Another story that you should know about is of DevOps engineer for the travel search engine Omio – which runs the 100% of their workloads on Kubernetes. He wrote about “CPU limits and aggressive throttling in Kubernetes” resulting in high errors and latency: “there is a serious known CFS bug in the kernel that causes unnecessary stalls and throttling”.
The head of the DevOps for the travel search site LoveHolidays experiences the time when Google Kubernetes Engine (GKE) ran out of IP addresses, resulting in blocked autoscaling of both pods and nodes and fast deployment: “by default, GKE provides 256 IPs per node, which means that even large subnets like /16 can run out pretty quickly when you are running 256 nodes”.
In 2019, a DevOps engineer for Exponea’s email list validation site wrote about why they postponed integrating Istio and deploying it into production.
The team at Ravelin had a lovely time with their migration to Google Cloud Kubernetes until they faced with the API layer problem. To facilitate movement, they insisted on ingress. I mean on paper it seemed very easy.
In most of the documentation, the process of removing pods from service is:
Step 3 and 2 take place simultaneously, and it happens very quickly. And the problem here is that ingress is relatively slow.

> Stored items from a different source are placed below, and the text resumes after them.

(* ===== verification/TuiFacts.v ===== *)
(** * What the TUI keeps

    Over every sequence of operations of Tui.v: procedures are told apart by
    their ids, the one in front exists and is not in the task bar, prompts and
    approvals are neither lost nor multiplied, what is on screen is not replaced
    by what arrives, and failures stay until they are acknowledged. *)
From S2P Require Import Prelude BTree Text Paths Schema Procedure Requests Store Git Profiles Rows Tui.
#[local] Open Scope Z_scope.

(** ** Lists of procedures *)
Definition ids (l : list Procedure) : list string := pd_id <$> l.
(** [f] applied to the procedure [id]. *)
Definition on (id : string) (f : Procedure → Procedure) (p : Procedure) : Procedure :=
  if bool_decide (pd_id p = id) then f p else p.

Class KeepsId (f : Procedure → Procedure) : Prop := keeps_id : ∀ p, pd_id (f p) = pd_id p.

Lemma update_first_absent {A} (p : A → bool) f l :
  (∀ x, x ∈ l → p x = false) → update_first p f l = l.
Proof.
  induction l as [|x l IH]; intros H; [done|]. cbn. rewrite (H x) by left.
  f_equal. apply IH. intros y Hy. apply H. by right.
Qed.

Lemma update_first_on id f l : NoDup (ids l) → update_first (has_id id) f l = on id f <$> l.
Proof.
  induction l as [|p l IH]; [done|]. intros [Hp Hl]%NoDup_cons.
  cbn [update_first fmap list_fmap]. unfold has_id at 1, on at 1. case_bool_decide as E.
  - f_equal. subst id. clear IH Hl. induction l as [|q l IH]; [done|].
    cbn [fmap list_fmap ids] in *. rewrite not_elem_of_cons in Hp. destruct Hp as [Hq Hp].
    unfold on at 1. rewrite bool_decide_false by done. f_equal. by apply IH.
  - f_equal. by apply IH.
Qed.

Lemma alter_on i f l p : NoDup (ids l) → l !! i = Some p → alter f i l = on (pd_id p) f <$> l.
Proof.
  intros Hn Hi. apply list_eq. intros j. rewrite list_lookup_fmap. destruct (decide (i = j)) as [<-|Hne].
  - rewrite list_lookup_alter_eq, Hi. change (Some (f p) = Some (on (pd_id p) f p)).
    unfold on. by rewrite bool_decide_eq_true_2.
  - rewrite list_lookup_alter_ne by done. destruct (l !! j) as [q|] eqn:Ej; [|done]. cbn. unfold on.
    rewrite bool_decide_false; [done|]. intros Eq. apply Hne.
    eapply (NoDup_lookup (ids l)); [done|..]; unfold ids; rewrite list_lookup_fmap; [by rewrite Hi|].
    rewrite Ej. cbn. by rewrite Eq.
Qed.

Lemma ids_on id f l `{!KeepsId f} : ids (on id f <$> l) = ids l.
Proof.
  unfold ids. rewrite <- list_fmap_compose. apply list_fmap_ext. intros i p _. unfold compose, on.
  case_bool_decide; [apply keeps_id|done].
Qed.

Lemma on_same id f p : pd_id p = id → on id f p = f p.
Proof. intros <-. unfold on. by rewrite bool_decide_eq_true_2. Qed.
Lemma on_other id f p : pd_id p ≠ id → on id f p = p.
Proof. intros H. unfold on. by rewrite bool_decide_eq_false_2. Qed.
Lemma on_on id f g (l : list Procedure) `{!KeepsId f} : on id g <$> (on id f <$> l) = on id (g ∘ f) <$> l.
Proof.
  rewrite <- list_fmap_compose. apply list_fmap_ext. intros i p _. unfold compose.
  destruct (decide (pd_id p = id)) as [E|E].
  - rewrite (on_same id f p), (on_same id (λ p, g (f p)) p) by done. apply on_same. by rewrite keeps_id.
  - by rewrite !on_other by (rewrite ?on_other by done; done).
Qed.

Lemma find_elem {A} (p : A → bool) l x : List.find p l = Some x → x ∈ l ∧ p x = true.
Proof. intros [Hx Hp]%List.find_some. split; [by apply list_elem_of_In|done]. Qed.
Lemma find_None {A} (p : A → bool) l : List.find p l = None ↔ ∀ x, x ∈ l → p x = false.
Proof.
  split.
  - intros H x Hx. apply list_elem_of_In in Hx. by apply (List.find_none p l H).
  - intros H. destruct (List.find p l) as [x|] eqn:E; [|done].
    apply find_elem in E as [Hx Hp]. by rewrite (H x Hx) in Hp.
Qed.

Lemma same_id l p q : NoDup (ids l) → p ∈ l → q ∈ l → pd_id p = pd_id q → p = q.
Proof.
  intros Hn [i Hi]%list_elem_of_lookup [j Hj]%list_elem_of_lookup E.
  assert (i = j) as <-; [|congruence].
  apply (NoDup_lookup (ids l) i j (pd_id p)); [done|..]; unfold ids; rewrite list_lookup_fmap.
  - by rewrite Hi.
  - rewrite Hj. cbn. by rewrite E.
Qed.

Lemma procedure_Some m id p :
  NoDup (ids (md_procedures m)) → procedure m id = Some p ↔ p ∈ md_procedures m ∧ pd_id p = id.
Proof.
  intros Hn. unfold procedure. split.
  - intros [Hp Hi]%find_elem. unfold has_id in Hi. bool_prop. done.
  - intros [Hp <-]. destruct (List.find _ _) as [q|] eqn:E.
    + apply find_elem in E as [Hq Hi]. unfold has_id in Hi. bool_prop. f_equal.
      apply (same_id (md_procedures m)); congruence.
    + rewrite find_None in E. specialize (E p Hp). unfold has_id in E. by bool_prop.
Qed.

(** Reads fields of a model or a procedure that was just written. *)
Ltac fields := cbn [m_view m_mode m_message m_modal_scroll m_scroll_limit m_host_review m_host_review_rendered m_hover m_notifications m_pending_approvals m_completed_approvals m_pending_dialogs m_activity m_autosave_unset_on_paste m_commit_draft m_procedures m_foreground m_flash_on m_flash_since m_spinner_due m_backend_problem m_secret_scroll m_secret_details m_confirmation_typed m_approval_details md_view md_mode md_message md_modal_scroll md_scroll_limit md_host_review md_host_review_rendered md_hover md_notifications md_pending_approvals md_completed_approvals md_pending_dialogs md_activity md_autosave_unset_on_paste md_commit_draft md_procedures md_foreground md_flash_on md_flash_since md_spinner_due md_backend_problem md_secret_scroll md_secret_details md_confirmation_typed md_approval_details p_id p_title p_step p_prompts p_minimised p_flashing p_implicit p_ended p_awaiting_deployment p_in_flight p_finished p_between p_exit_code p_reported_failure pd_id pd_title pd_step pd_prompts pd_minimised pd_flashing pd_implicit pd_ended pd_awaiting_deployment pd_in_flight pd_finished pd_between pd_exit_code pd_reported_failure] in *.

Lemma change_procedure_on id f m :
  NoDup (ids (md_procedures m)) → change_procedure id f m = m_procedures (on id f <$> md_procedures m) m.
Proof. intros H. unfold change_procedure. by rewrite update_first_on. Qed.

Lemma elem_on id f (l : list Procedure) (q : Procedure) : q ∈ on id f <$> l ↔ ∃ p, p ∈ l ∧ q = on id f p.
Proof. rewrite list_elem_of_fmap. naive_solver. Qed.

(** ** The invariant *)
Record tui_ok (m : Model) : Prop := {
  ok_ids : NoDup (ids (md_procedures m));
  ok_front : ∀ id, md_foreground m = Some id →
    ∃ p, p ∈ md_procedures m ∧ pd_id p = id ∧ pd_minimised p = false;
  ok_pending : ∀ r, r ∈ md_pending_approvals m → approval_procedure r ∈ ids (md_procedures m);
  ok_prompts : ∀ p x, p ∈ md_procedures m → x ∈ pd_prompts p → prompt_procedure x = pd_id p
}.

Lemma ok_same m m' :
  md_procedures m' = md_procedures m → md_foreground m' = md_foreground m →
  md_pending_approvals m' = md_pending_approvals m → tui_ok m → tui_ok m'.
Proof. intros Hp Hf Ha [H1 H2 H3 H4]. split; rewrite ?Hp, ?Hf, ?Ha; done. Qed.
(** [restore_next] picks a procedure that waits and is not in front, a flashing one if there is one. *)
Lemma restore_next_picks m p :
  tui_ok m → p ∈ md_procedures m → procedure_waiting m p = true → md_foreground m ≠ Some (pd_id p) →
  ∃ q, q ∈ md_procedures m ∧ procedure_waiting m q = true ∧ (pd_flashing p = true → pd_flashing q = true)
       ∧ restore_next m = restore (pd_id q) m.
Proof.
  intros Hok Hp Hw Hf. unfold restore_next. cbv zeta. set (current := id ← md_foreground m; _).
  set (waiting := λ index, is_some_and (procedure_waiting m) (md_procedures m !! index)).
  set (candidates := filter _ _). set (flashes := λ index, is_some_and pd_flashing (md_procedures m !! index)).
  assert (∀ i, i ∈ candidates → ∃ q, md_procedures m !! i = Some q ∧ procedure_waiting m q = true) as Hsound.
  { intros i [Hi _]%list_elem_of_filter. bool_prop. destruct Hi as [_ Hi]. unfold waiting in Hi.
    destruct (md_procedures m !! i) as [q|]; [|done]. by exists q. }
  apply list_elem_of_lookup in Hp as [i Hi].
  assert (i ∈ candidates) as Hin.
  { unfold candidates. apply list_elem_of_filter. split.
    - unfold waiting. rewrite Hi. cbn. rewrite Hw, andb_true_r. apply negb_true_iff, bool_decide_eq_false. intros E.
      unfold current in E. destruct (md_foreground m) as [id|]; [|done]. cbn in E. symmetry in E.
      apply find_position_Some in E as (q & Hq & E). rewrite Hi in Hq. injection Hq as <-. unfold has_id in E.
      bool_prop. congruence.
    - apply restore_order_all; [|by eapply lookup_lt_Some]. intros c E. unfold current in E.
      destruct (md_foreground m) as [id|]; [|done]. cbn in E. apply find_position_Some in E as (q & Hq & _).
      by eapply lookup_lt_Some. }
  destruct (List.find flashes candidates) as [j|] eqn:Ej.
  - apply List.find_some in Ej as [Hj Hfl]. apply list_elem_of_In in Hj. destruct (Hsound j Hj) as (q & Hq & Hwq).
    exists q. split_and!; [by eapply list_elem_of_lookup_2|done| |].
    + intros _. unfold flashes in Hfl. by rewrite Hq in Hfl.
    + cbn [mbind option_bind]. by rewrite Hq.
  - assert (pd_flashing p = false) as Hnf.
    { apply list_elem_of_In in Hin. pose proof (List.find_none _ _ Ej i Hin) as E. unfold flashes in E.
      by rewrite Hi in E. }
    destruct candidates as [|j js] eqn:Ec; [by apply elem_of_nil in Hin|].
    destruct (Hsound j) as (q & Hq & Hwq); [by left|]. exists q. cbn [head mbind option_bind]. rewrite Hq.
    split_and!; [by eapply list_elem_of_lookup_2|done|congruence|done].
Qed.
(** ** Clicks ([mouse.rs], [commit.rs]) and notices ([prelude.rs]) *)
Definition click_tree (index : nat) : Ui Action :=
  m ← the_model;
  if (length (visible_rows (md_view m)) <=? index)%nat then mret AContinue
  else
    _ ← change (change_view (with_selected index));
    m ← the_model;
    let '(group, v) := toggle_selected_group (md_view m) in
    _ ← change (m_view v);
    if group then mret AContinue
    else
      m ← the_model;
      _ ← (if is_some_and (λ row, is_secret row && negb (rw_is_set row) && rw_external_input_required row)
                (selected (md_view m))
           then change (begin_value []) else mret tt);
      mret AContinue.

(** The dialog with the item at [index] chosen, of the dialogs where a click also confirms it. *)
Definition choose_item (index : nat) (mode : Mode) : option Mode :=
  match mode with
  | MFacetCategories _ => Some (MFacetCategories index)
  | MFacetValues attribute _ => Some (MFacetValues attribute index)
  | MProfiles _ => Some (MProfiles index)
  | MSettings _ => Some (MSettings index)
  | MDeployHost _ => Some (MDeployHost index)
  | _ => None
  end.
Definition commit_control (target : MouseTarget) : option UiEvent :=
  match target with
  | MtCommitAmend => Some UiTab
  | MtCommitSignoff => Some UiToggleSignoff
  | MtCommitEditor => Some UiOpenEditor
  | MtCommitSubmit => Some UiSubmit
  | _ => None
  end.
Definition shortcut_event (shortcut : Shortcut) : UiEvent :=
  match shortcut with ScEnter => UiEnter | ScEscape => UiEscape | ScCharacter c => UiCharacter c end.
(* ===== verification/UiFacts.v ===== *)
(** * What the operator's input can do

    Over every state of the TUI and whatever the writer answers: the reducer
    keeps the invariant of TuiFacts.v, asks the writer to act only on what the
    operator saw and confirmed, and ends. *)
From S2P Require Import Prelude BTree Text Schema Procedure Requests Store Git Profiles Rows Tui TuiFacts TuiScreen Ui Drive.
#[local] Open Scope Z_scope.

(** ** Reasoning about computations
    [wp P E act Q m]: from [m], whatever was called before, [act] makes only calls
    in [P] and either returns in [Q] or panics in [E]. *)
Definition screen_at (m : Model) (calls : list WriterCall) : Screen := {| sc_model := m; sc_calls := calls |}.
Definition wp {A} (P : WriterCall → Prop) (E : string → Model → Prop) (act : Ui A) (Q : A → Model → Prop)
    (m : Model) : Prop :=
  ∀ calls, ∃ made, sc_calls (act (screen_at m calls)).2 = calls ++ made ∧ Forall P made
    ∧ match (act (screen_at m calls)).1 with
      | Ok a => Q a (sc_model (act (screen_at m calls)).2)
      | Err e => E e (sc_model (act (screen_at m calls)).2)
      end.

Section Rules.
Context (P : WriterCall → Prop) (E : string → Model → Prop).

Lemma wp_ret {A} (a : A) Q m : Q a m → wp P E (mret a) Q m.
Proof. intros H calls. exists []. cbn. rewrite app_nil_r. done. Qed.
Lemma wp_bind {A B} (act : Ui A) (k : A → Ui B) Q m :
  wp P E act (λ a m', wp P E (k a) Q m') m → wp P E (mbind k act) Q m.
Proof.
  intros H calls. destruct (H calls) as (made & Hc & HP & HQ).
  unfold mbind, stE_bind. destruct (act (screen_at m calls)) as [[a|e] [m' calls']]; cbn in *; [|by exists made].
  subst calls'. destruct (HQ (calls ++ made)) as (more & Hc' & HP' & HQ'). exists (made ++ more).
  rewrite app_assoc. split_and!; [done|by apply Forall_app|done].
Qed.
Lemma wp_change f Q m : Q tt (f m) → wp P E (change f) Q m.
Proof. intros H calls. exists []. cbn. rewrite app_nil_r. done. Qed.
Lemma wp_model Q m : Q m m → wp P E the_model Q m.
Proof. intros H calls. exists []. cbn. rewrite app_nil_r. done. Qed.
Lemma wp_request `{SecretWriter} call Q m : P call → (∀ calls, Q (reply calls call) m) → wp P E (request call) Q m.
Proof. intros Hc HQ calls. exists [call]. cbn. split_and!; [done|by constructor|apply HQ]. Qed.
Lemma wp_panic {A} reason Q m : E reason m → wp (A := A) P E (panic reason) Q m.
Proof. intros H calls. exists []. cbn. rewrite app_nil_r. done. Qed.
End Rules.

Lemma wp_mono {A} (P P' : WriterCall → Prop) (E E' : string → Model → Prop) (act : Ui A) Q Q' m :
  wp P E act Q m → (∀ call, P call → P' call) → (∀ e m', E e m' → E' e m') → (∀ a m', Q a m' → Q' a m') →
  wp P' E' act Q' m.
Proof.
  intros H HP HE HQ calls. destruct (H calls) as (made & Hc & Hall & Hr). exists made.
  split_and!; [done|by eapply Forall_impl|]. destruct (act _) as [[?|?] ?]; cbn in *; auto.
Qed.
Lemma wp_run {A} P E (act : Ui A) Q s : wp P E act Q (sc_model s) →
  ∃ made, sc_calls (act s).2 = sc_calls s ++ made ∧ Forall P made
    ∧ match (act s).1 with Ok a => Q a (sc_model (act s).2) | Err e => E e (sc_model (act s).2) end.
Proof. intros H. destruct s as [m calls]. exact (H calls). Qed.
Definition validate_supplied (requested supplied available : list string)
  : result DeploymentError unit :=
  requested ← unique_identifiers "duplicate requested identifier" requested;
  let supplied := bs_of_list supplied in
  let available := bs_of_list available in
  _ ← guard_err ((zlen supplied =? zlen requested) && bool_decide (supplied = requested))
        (DInvalid "entries do not match requested subset");
  guard_err (is_subset requested available)
    (DInvalid "requested identifier is absent from target schema").

(** ** The selection *)
Definition validate_selection (selection : DeploymentSelection) : result DeploymentError unit :=
  _ ← guard_err (negb (bool_decide (sl_identifiers selection = [])
                       && bool_decide (sl_task_identifiers selection = [])))
        (DInvalid "deployment subset is empty");
  _ ← unique_identifiers "duplicate selected secret" (sl_identifiers selection);
  _ ← unique_identifiers "duplicate selected task" (sl_task_identifiers selection);
  mret tt.

(** What is selected, and [absent] extended. *)
Definition select {T : Type} (available : list T) (identifiers : list string) (identifier : T → string)
    (absent : list string) : list T * list string :=
  let wanted := bs_of_list identifiers in
  let selected := List.filter (λ item, bt_contains (identifier item) wanted) available in
  (selected,
   absent ++ List.filter (λ w, negb (existsb (λ item, bool_decide (identifier item = w)) selected)) identifiers).

Definition select_state (state : TargetState) (selection : DeploymentSelection)
  : result DeploymentError TargetState :=
  _ ← validate_selection selection;
  let '(secrets, absent) := select (st_secrets state) (sl_identifiers selection) ts_identifier [] in
  let '(tasks, absent) := select (st_tasks state) (sl_task_identifiers selection) tt_identifier absent in
  let selected := bs_of_list (sl_identifiers selection ++ sl_task_identifiers selection) in
  mret {| st_protocol_version := st_protocol_version state;
          st_hostname := st_hostname state;
          st_secrets := secrets;
          st_tasks := tasks;
          st_absent := absent;
          st_unselected :=
            List.filter (λ identifier, negb (bt_contains identifier selected))
              ((ts_identifier <$> st_secrets state) ++ (tt_identifier <$> st_tasks state)) |}.

Section Keys.
(** [STANDARD.decode]. *)
Context (b64_decode : string → option (list Z)).

(** ** Task specifications *)
Definition host_key_algorithms : list string :=
  ["ssh-ed25519"; "ssh-rsa"; "ecdsa-sha2-nistp256"; "ecdsa-sha2-nistp384"; "ecdsa-sha2-nistp521"].

Definition valid_host_key (key : string) : bool :=
  if contains_byte 10 key || contains_byte 13 key then false
  else
    let parts := split_whitespace key in
    if negb (is_some_and (λ a, bool_decide (a ∈ host_key_algorithms)) (parts !! 0%nat)) then false
    else is_some_and (λ blob, bool_decide (blob ≠ []))
           (encoded ← parts !! 1%nat; b64_decode encoded).

Definition validate_output (identifier : string) (output : WireDestination)
  : result DeploymentError unit :=
  service ← ok_or (DInvalid "invalid task identifier") (split "." identifier !! 2%nat);
  let parts := split "/" (wd_path output) in
  let valid_path :=
    bool_decide (length parts = 6%nat)
    && bool_decide (take 3 parts = [""; "persistent"; "secrets"])
    && bool_decide (parts !! 3%nat = Some service)
    && bool_decide (parts !! 4%nat = Some (wd_category output))
    && is_some_and (λ p, bool_decide (p ≠ "")) (parts !! 5%nat) in
  guard_err
    (valid_path
     && bool_decide (wd_category output ∈ ["setup"; "service"; "backup"])
     && bool_decide (wd_mode output ∈ ["0400"; "0440"])
     && bool_decide (wd_owner output ≠ "") && bool_decide (wd_group output ≠ ""))
    (DInvalid "invalid generated task output").

(** [keys.iter().any(|key| !valid_host_key(key) || !unique.insert(key))]. *)
Fixpoint bad_host_keys (unique : list (string * unit)) (keys : list string) : bool :=
  match keys with
  | [] => false
  | key :: keys =>
      negb (valid_host_key key) || bt_contains key unique
      || bad_host_keys (bs_insert key unique) keys
  end.

Definition validate_task_spec (identifier kind : string) (output : WireDestination)
    (bootstrap : option WireBootstrap) : result DeploymentError unit :=
  if bool_decide (kind = LOCAL_SSH_KEY) then
    _ ← guard_err (negb (is_some bootstrap || bool_decide (wd_category output ≠ "service")))
          (DInvalid "invalid local SSH key task");
    validate_output identifier output
  else
    _ ← guard_err (bool_decide (kind = STORAGE_BOX_SSH_KEY)) (DInvalid "unsupported generated task type");
    bootstrap ← ok_or (DInvalid "missing storage box bootstrap") bootstrap;
    _ ← guard_err (negb (negb (wb_port bootstrap =? 23) || bool_decide (wb_host bootstrap = "")
                         || bool_decide (wb_user bootstrap = "")))
          (DInvalid "invalid storage box endpoint");
    _ ← guard_err (negb (Bool.eqb (bool_decide (wb_host_public_keys bootstrap = []))
                             (negb (is_some (wb_known_hosts_file bootstrap)))
                         || bad_host_keys [] (wb_host_public_keys bootstrap)))
          (DInvalid "invalid pinned storage box host key");
    _ ← guard_err (negb (is_some_and
            (λ path, negb (starts_with "/persistent/public-info/" path) || contains_str ".." path)
            (wb_known_hosts_file bootstrap)))
          (DInvalid "invalid knownHostsFile path");
    validate_output identifier output.

(** ** The specifications that are compared *)
Definition WireSecretSpec : Type :=
  list string * WireDestination * option PublicInfoAttestation * option string.
Definition WireTaskSpec : Type := string * list string * WireDestination * option WireBootstrap.

Definition map_target_secrets (items : list TargetSecret)
  : result DeploymentError (list (string * WireSecretSpec)) :=
  map_unique (λ item, (ts_identifier item,
    (ts_recipient_ids item, ts_destination item, ts_public_info item, ts_derived item))) items.

Definition map_expected_secrets (items : list ExpectedSecret)
  : result DeploymentError (list (string * WireSecretSpec)) :=
  map_unique (λ item, (xs_identifier item,
    (xs_recipient_ids item, xs_destination item, xs_public_info item, xs_derived item))) items.

Definition task_spec (kind : string) (recipients : list string) (output : WireDestination)
    (bootstrap : option WireBootstrap) : WireTaskSpec := (kind, recipients, output, bootstrap).

Definition map_target_tasks (items : list TargetTask)
  : result DeploymentError (list (string * WireTaskSpec)) :=
  _ ← try_each (λ item, validate_task_spec (tt_identifier item) (tt_task_type item) (tt_output item)
                          (tt_bootstrap item)) items;
  map_unique (λ item, (tt_identifier item,
    task_spec (tt_task_type item) (tt_recipient_ids item) (tt_output item) (tt_bootstrap item))) items.

Definition map_expected_tasks (items : list ExpectedTask)
  : result DeploymentError (list (string * WireTaskSpec)) :=
  _ ← try_each (λ item, validate_task_spec (xt_identifier item) (xt_task_type item) (xt_output item)
                          (xt_bootstrap item)) items;
  map_unique (λ item, (xt_identifier item,
    task_spec (xt_task_type item) (xt_recipient_ids item) (xt_output item) (xt_bootstrap item))) items.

So the pod receives the SIGTERM long before the changes in endpoints actioned at the ingress. The pod continuously receives the new connections, and the client gets 500 errors at a time. This is the story of Kubernetes migration falling apart.
Bugs are not the familiar sources of problems in the Kubernetes, or it isn’t either about fundamental flaws in the containerization or microservices. The problem appears when we put some unlikely pieces together in the first place.
But as a whole, Kubernetes saves a lot of trouble before they even surface thanks to its built-in fault-tolerance. Despite all these cases, Kubernetes remains the most reliable container orchestration service around.